Reproduce the lines below exactly, starting at the one containing "ko_Images := ∅;" and stopping at the final line.

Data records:
==*==

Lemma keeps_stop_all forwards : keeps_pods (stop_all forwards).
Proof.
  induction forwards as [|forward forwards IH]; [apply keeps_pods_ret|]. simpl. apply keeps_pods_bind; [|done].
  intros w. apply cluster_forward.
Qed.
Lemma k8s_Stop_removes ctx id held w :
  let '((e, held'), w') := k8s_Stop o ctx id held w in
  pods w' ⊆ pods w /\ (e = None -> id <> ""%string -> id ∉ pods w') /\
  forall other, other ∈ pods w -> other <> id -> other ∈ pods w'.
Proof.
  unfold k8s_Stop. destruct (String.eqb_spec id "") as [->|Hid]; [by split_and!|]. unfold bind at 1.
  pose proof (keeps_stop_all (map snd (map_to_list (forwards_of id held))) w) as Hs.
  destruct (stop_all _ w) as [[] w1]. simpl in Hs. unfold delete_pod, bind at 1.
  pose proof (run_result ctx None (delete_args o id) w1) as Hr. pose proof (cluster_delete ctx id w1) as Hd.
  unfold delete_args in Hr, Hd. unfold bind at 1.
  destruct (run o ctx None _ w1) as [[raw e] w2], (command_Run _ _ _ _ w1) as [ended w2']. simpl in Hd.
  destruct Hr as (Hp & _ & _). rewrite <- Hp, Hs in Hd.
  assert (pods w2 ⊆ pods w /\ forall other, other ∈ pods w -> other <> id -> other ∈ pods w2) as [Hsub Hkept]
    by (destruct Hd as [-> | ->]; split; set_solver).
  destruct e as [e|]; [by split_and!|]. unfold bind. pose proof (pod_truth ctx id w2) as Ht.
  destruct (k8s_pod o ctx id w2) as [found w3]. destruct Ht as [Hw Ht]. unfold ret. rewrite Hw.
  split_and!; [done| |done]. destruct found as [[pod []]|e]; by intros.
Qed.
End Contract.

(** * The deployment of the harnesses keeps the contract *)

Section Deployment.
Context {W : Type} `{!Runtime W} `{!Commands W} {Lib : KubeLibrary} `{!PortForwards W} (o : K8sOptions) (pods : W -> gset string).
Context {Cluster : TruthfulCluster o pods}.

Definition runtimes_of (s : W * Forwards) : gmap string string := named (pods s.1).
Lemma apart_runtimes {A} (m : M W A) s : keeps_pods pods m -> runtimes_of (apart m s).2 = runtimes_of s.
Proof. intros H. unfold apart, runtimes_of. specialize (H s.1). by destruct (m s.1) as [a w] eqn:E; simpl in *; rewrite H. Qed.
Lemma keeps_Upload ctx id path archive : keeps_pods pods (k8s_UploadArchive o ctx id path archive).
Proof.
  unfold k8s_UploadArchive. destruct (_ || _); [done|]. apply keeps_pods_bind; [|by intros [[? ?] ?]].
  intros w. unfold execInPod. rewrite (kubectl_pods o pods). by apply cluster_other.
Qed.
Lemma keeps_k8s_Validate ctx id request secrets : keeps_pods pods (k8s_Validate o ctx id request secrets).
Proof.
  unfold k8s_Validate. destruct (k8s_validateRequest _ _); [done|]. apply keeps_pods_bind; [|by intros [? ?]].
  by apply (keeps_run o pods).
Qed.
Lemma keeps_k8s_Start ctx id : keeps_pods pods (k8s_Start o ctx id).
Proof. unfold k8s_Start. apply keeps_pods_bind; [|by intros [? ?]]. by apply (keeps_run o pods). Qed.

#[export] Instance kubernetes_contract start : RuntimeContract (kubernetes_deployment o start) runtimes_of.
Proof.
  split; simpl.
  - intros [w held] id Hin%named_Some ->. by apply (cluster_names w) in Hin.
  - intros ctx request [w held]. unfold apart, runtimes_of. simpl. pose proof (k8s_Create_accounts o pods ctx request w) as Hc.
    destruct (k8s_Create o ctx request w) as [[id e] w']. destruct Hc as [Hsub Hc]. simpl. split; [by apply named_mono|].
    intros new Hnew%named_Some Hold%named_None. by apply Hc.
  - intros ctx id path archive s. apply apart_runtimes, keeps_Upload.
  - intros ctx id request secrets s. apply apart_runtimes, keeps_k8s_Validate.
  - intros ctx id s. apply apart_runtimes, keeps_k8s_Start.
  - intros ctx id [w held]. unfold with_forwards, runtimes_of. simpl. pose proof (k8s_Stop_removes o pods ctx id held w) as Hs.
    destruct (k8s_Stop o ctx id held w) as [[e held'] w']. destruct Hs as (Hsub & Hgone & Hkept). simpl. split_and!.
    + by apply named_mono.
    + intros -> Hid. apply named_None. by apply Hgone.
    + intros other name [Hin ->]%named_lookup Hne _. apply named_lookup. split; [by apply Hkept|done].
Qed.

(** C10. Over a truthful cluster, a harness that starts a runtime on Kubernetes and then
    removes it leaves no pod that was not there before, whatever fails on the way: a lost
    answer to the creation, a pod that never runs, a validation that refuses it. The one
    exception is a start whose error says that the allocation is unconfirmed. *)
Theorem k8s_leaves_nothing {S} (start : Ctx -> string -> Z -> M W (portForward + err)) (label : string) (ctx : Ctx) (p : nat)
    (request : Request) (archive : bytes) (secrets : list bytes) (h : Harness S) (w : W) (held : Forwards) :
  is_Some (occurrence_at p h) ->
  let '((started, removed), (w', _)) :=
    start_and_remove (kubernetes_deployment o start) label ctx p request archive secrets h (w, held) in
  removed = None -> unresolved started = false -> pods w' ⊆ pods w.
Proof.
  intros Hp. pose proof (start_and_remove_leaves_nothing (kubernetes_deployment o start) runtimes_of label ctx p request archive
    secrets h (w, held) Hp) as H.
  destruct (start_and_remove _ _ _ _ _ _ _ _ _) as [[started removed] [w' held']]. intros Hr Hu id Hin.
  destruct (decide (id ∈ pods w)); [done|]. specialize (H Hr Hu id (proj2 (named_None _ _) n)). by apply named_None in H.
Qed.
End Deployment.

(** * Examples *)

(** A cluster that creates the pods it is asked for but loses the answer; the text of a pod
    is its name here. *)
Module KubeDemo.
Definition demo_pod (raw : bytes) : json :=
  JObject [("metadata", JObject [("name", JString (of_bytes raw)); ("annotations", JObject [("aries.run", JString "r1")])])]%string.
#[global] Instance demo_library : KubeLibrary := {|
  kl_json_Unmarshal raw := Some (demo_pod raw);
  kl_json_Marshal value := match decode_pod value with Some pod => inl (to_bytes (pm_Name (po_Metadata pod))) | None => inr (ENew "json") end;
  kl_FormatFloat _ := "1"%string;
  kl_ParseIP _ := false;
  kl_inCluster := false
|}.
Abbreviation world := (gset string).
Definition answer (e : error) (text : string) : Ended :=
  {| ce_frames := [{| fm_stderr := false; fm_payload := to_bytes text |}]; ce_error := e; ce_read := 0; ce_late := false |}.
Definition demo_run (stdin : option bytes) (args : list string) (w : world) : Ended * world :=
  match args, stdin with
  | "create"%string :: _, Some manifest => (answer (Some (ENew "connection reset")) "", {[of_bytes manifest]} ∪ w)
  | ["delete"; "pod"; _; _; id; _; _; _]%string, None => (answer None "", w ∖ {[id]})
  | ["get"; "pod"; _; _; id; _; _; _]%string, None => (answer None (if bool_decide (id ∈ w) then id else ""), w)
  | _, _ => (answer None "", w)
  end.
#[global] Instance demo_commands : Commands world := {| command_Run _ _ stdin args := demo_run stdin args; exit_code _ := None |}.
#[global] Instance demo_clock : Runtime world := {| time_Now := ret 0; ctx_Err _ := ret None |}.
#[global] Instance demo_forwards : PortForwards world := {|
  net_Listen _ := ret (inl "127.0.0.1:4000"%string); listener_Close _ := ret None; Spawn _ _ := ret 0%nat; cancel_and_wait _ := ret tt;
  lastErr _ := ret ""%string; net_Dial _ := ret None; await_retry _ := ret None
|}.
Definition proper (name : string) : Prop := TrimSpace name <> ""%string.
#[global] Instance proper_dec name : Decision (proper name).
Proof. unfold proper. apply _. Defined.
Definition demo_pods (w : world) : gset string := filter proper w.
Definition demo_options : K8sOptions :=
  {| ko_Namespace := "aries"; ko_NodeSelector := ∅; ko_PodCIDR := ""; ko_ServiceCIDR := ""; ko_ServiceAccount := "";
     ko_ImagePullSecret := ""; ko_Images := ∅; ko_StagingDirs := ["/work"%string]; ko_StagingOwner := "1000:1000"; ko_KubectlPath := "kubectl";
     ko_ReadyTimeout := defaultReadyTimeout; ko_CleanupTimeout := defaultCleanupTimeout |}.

==*==

§ TASK OUTPUT:
     ko_ImagePullSecret := ""; ko_Images := ∅; ko_StagingDirs := ["/work"%string]; ko_StagingOwner := "1000:1000"; ko_KubectlPath := "kubectl";
     ko_ReadyTimeout := defaultReadyTimeout; ko_CleanupTimeout := defaultCleanupTimeout |}.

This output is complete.